No, not the pipeline story — which is concerning in its own right, of course. But this:
"A NATO official, who did not have permission to speak publicly, confirmed to WIRED that…"

Why is it that when a person without permission to speak speaks people assume he's worth listening to?

 Seems to me, when a person without permission to speak speaks he is a priori untrustworthy. I know, I know, whistleblower and all that. But this article — like many others — does not cast said official in the role of whistleblower, but as somebody who reinforces the story's thesis, pretty well laid out in advance.

Anonymous sources are only marginally useful at best, and at worse, downright dangerous.

11.11.2022

Some people are concerned with gun laws, but…

Protester who threw eggs at King Charles III barred from carrying eggs in public as part of bail: report


The culprit reported "the crowd shouted that he should be 'murdered' and his head should be on a 'spike' but that he wasn’t phased because he knows what 'fascism is, what it looks like.'"

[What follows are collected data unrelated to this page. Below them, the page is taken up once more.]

(** * Runtime-directory resolution and conmon version gate

    A shallow embedding of
    [vendor/github.com/containers/common/pkg/config/defaultLibpodConfig.go]:
    [defaultTmpDir], [getRuntimeDir] and [probeConmon], together with the
    parts of the Go standard library and of [github.com/pkg/errors] that
    these functions call ([strconv.Atoi], [regexp.FindStringSubmatch] for the
    one pattern used, [utf8.DecodeRuneInString], [filepath.Join],
    [errors.Wrap], [sync.Once.Do]).

    Go strings are byte sequences; they are modelled by [string], whose
    characters are the 256 byte values.  Go's [int] is the 64-bit integer of
    the platforms the package is built for and is modelled by [Z] with the
    range checks written out where the code can observe them. *)

From Stdlib Require Import ZArith List String Ascii Bool Lia DecimalString.
Import ListNotations.

Local Open Scope string_scope.
Local Open Scope Z_scope.

(** ** Bytes and strings *)

Definition byte_val (c : ascii) : Z := Z.of_N (N_of_ascii c).

Definition is_digit (c : ascii) : bool :=
  (48 <=? byte_val c) && (byte_val c <=? 57).

Fixpoint drop (n : nat) (s : string) : string :=
  match n, s with
  | O, _ => s
  | S n', String _ s' => drop n' s'
  | S _, EmptyString => EmptyString
  end.

Fixpoint take (n : nat) (s : string) : string :=
  match n, s with
  | S n', String c s' => String c (take n' s')
  | _, _ => EmptyString
  end.

Fixpoint has_prefix (p s : string) : bool :=
  match p, s with
  | EmptyString, _ => true
  | String a p', String b s' => Ascii.eqb a b && has_prefix p' s'
  | String _ _, EmptyString => false
  end.

(** ** Errors

    A Go [error] value is [option error]: [None] is [nil].  Errors that come
    back from the operating system or from the child process have a type of
    their own, [oserror]; the package can only pass them on. *)

Inductive oserror : Type :=
| PathError (op path : string) (errno : Z)   (* *os.PathError *)
| ExecError (name : string) (errno : Z)      (* *exec.Error: binary not found *)
| ExitError (status : Z)                     (* *exec.ExitError *)
| IOError (errno : Z).                       (* failure copying the output *)

Inductive numerr : Type :=
| ErrSyntax
| ErrRange.

Inductive error : Type :=
| ErrConmonOutdated                          (* errors.New("outdated conmon version") *)
| ErrInvalidArg                              (* errors.New("invalid argument") *)
| errorString (msg : string)                 (* fmt.Errorf *)
| NumError (fn num : string) (e : numerr)    (* *strconv.NumError *)
| External (e : oserror)
| Wrapped (cause : error) (msg : string).    (* errors.Wrap / errors.Wrapf *)

(** [errors.Wrap] of [github.com/pkg/errors]: "If err is nil, Wrap returns
    nil." *)
Definition errors_Wrap (err : option error) (message : string) : option error :=
  match err with
  | None => None
  | Some e => Some (Wrapped e message)
  end.

Definition EEXIST : Z := 17.
Definition ENOTEMPTY : Z := 39.

(** [os.IsExist]: the underlying errno is EEXIST or ENOTEMPTY. *)
Definition os_IsExist (e : oserror) : bool :=
  match e with
  | PathError _ _ n => (n =? EEXIST) || (n =? ENOTEMPTY)
  | _ => false
  end.

(** ** Constants of the package *)

Definition _conmonMinMajorVersion : Z := 2.
Definition _conmonMinMinorVersion : Z := 0.
Definition _conmonMinPatchVersion : Z := 1.
Definition _conmonVersionFormatErr : string := "conmon version changed format".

And also “I did what I did because I don’t believe in kings."

A photo of the offending egg, courtesy of the New York Post, is here.

How it began

Whereas the 11th of November 1918, marked the cessation of the most destructive, sanguinary, and far reaching war in human annals…


Now the question is, how does it end?

Now that we're all no longer obsessed with electioneering…

What Is the True Cost of Climate Change?

Faced with two types of predictions, physics versus economics, policymakers have unsurprisingly chosen the one that justifies an easier, urgency-denying path. The challenge for us all—citizens, leaders, and academics alike—is to call out the mathematical, logical, and moral errors built into the economic forecasts before it’s too late.

Business as usual. 

11.08.2022

Dispatches from the art wars

How Museums Aim to Stop Food-Throwing, Climate-Change Protesters

Museums are enacting “zero bag” policies, putting prized paintings behind glass and hiring ex-British and Israeli military pros to teach their guards surveillance tactics after a series of climate-change protests have left the world’s most famous art slathered in mashed potatoes and tomato or pea soup.